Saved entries
————————
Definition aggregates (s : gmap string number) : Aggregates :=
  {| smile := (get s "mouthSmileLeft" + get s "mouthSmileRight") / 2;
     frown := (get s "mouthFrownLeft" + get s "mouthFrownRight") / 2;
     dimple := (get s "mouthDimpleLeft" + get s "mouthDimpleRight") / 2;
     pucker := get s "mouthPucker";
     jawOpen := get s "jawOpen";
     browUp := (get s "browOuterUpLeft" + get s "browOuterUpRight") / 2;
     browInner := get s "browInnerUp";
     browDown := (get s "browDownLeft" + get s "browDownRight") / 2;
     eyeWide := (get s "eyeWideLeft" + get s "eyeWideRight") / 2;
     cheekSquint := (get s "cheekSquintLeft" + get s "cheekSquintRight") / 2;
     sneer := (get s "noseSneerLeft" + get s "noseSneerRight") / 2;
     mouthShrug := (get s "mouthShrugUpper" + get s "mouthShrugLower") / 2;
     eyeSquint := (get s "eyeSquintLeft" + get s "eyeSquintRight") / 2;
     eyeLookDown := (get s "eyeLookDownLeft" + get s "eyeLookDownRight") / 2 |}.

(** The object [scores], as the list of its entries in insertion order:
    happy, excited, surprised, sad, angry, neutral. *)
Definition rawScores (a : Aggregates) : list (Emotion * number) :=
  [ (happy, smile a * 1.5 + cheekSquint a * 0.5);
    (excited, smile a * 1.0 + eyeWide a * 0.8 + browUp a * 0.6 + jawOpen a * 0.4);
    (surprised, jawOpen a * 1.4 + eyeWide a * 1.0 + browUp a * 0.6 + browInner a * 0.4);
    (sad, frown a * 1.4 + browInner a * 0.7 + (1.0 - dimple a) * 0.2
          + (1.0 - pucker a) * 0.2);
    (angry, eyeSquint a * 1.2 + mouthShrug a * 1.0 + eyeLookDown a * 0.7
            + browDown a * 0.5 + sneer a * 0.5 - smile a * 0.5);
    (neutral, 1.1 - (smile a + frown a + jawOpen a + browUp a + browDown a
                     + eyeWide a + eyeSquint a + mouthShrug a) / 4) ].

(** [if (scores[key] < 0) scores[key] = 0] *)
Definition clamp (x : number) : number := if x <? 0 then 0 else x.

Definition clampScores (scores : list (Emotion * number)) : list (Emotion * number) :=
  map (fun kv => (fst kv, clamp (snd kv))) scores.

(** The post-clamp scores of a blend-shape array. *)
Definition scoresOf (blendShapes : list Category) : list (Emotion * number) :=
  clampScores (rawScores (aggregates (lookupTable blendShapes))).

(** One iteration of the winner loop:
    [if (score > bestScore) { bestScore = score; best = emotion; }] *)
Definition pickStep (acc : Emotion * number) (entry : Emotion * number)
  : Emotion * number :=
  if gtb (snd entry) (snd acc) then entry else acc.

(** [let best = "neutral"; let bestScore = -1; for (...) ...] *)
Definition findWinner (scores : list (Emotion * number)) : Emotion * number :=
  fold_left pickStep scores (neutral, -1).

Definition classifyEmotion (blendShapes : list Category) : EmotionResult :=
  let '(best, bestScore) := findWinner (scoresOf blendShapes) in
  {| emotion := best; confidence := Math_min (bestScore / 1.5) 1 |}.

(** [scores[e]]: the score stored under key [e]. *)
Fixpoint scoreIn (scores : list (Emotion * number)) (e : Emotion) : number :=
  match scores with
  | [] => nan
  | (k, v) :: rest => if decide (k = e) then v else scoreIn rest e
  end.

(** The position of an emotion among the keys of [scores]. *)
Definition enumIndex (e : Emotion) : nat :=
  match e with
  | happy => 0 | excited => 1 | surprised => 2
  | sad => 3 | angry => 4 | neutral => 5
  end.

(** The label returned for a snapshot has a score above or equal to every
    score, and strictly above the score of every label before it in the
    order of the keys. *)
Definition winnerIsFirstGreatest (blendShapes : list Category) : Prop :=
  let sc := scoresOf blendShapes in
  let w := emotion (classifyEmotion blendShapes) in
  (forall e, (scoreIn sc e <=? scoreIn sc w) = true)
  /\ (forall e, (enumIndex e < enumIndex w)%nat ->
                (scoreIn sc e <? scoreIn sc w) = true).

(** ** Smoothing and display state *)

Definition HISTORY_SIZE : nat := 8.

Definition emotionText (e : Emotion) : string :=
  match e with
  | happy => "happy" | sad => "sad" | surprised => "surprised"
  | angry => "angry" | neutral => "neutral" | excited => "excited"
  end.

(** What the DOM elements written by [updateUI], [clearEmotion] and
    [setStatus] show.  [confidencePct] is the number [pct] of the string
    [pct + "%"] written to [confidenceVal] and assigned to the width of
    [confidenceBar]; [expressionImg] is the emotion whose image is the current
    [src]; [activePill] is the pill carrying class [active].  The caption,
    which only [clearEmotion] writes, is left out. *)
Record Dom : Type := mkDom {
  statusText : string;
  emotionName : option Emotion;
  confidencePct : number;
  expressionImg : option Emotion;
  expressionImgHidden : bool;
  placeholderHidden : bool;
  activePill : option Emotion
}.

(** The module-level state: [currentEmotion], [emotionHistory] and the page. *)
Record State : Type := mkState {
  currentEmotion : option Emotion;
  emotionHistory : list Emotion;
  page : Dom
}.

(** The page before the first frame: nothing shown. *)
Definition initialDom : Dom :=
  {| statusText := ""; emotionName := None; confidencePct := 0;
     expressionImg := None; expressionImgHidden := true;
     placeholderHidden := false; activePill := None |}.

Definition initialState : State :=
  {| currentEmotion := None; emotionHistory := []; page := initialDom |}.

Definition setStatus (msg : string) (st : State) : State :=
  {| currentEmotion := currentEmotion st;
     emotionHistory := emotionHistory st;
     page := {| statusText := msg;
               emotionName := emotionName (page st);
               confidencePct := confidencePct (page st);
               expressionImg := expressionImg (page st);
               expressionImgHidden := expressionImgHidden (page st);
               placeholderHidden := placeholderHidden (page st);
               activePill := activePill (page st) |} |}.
————————
> WORK REQUEST:
Look back at the entries above and repeat, unchanged, every line from the line holding "[ (happy, smile" through the line holding "fold_left pickStep scores (neutral, -1).".

> TASK SOLUTION:
  [ (happy, smile a * 1.5 + cheekSquint a * 0.5);
    (excited, smile a * 1.0 + eyeWide a * 0.8 + browUp a * 0.6 + jawOpen a * 0.4);
    (surprised, jawOpen a * 1.4 + eyeWide a * 1.0 + browUp a * 0.6 + browInner a * 0.4);
    (sad, frown a * 1.4 + browInner a * 0.7 + (1.0 - dimple a) * 0.2
          + (1.0 - pucker a) * 0.2);
    (angry, eyeSquint a * 1.2 + mouthShrug a * 1.0 + eyeLookDown a * 0.7
            + browDown a * 0.5 + sneer a * 0.5 - smile a * 0.5);
    (neutral, 1.1 - (smile a + frown a + jawOpen a + browUp a + browDown a
                     + eyeWide a + eyeSquint a + mouthShrug a) / 4) ].

(** [if (scores[key] < 0) scores[key] = 0] *)
Definition clamp (x : number) : number := if x <? 0 then 0 else x.

Definition clampScores (scores : list (Emotion * number)) : list (Emotion * number) :=
  map (fun kv => (fst kv, clamp (snd kv))) scores.

(** The post-clamp scores of a blend-shape array. *)
Definition scoresOf (blendShapes : list Category) : list (Emotion * number) :=
  clampScores (rawScores (aggregates (lookupTable blendShapes))).

(** One iteration of the winner loop:
    [if (score > bestScore) { bestScore = score; best = emotion; }] *)
Definition pickStep (acc : Emotion * number) (entry : Emotion * number)
  : Emotion * number :=
  if gtb (snd entry) (snd acc) then entry else acc.

(** [let best = "neutral"; let bestScore = -1; for (...) ...] *)
Definition findWinner (scores : list (Emotion * number)) : Emotion * number :=
  fold_left pickStep scores (neutral, -1).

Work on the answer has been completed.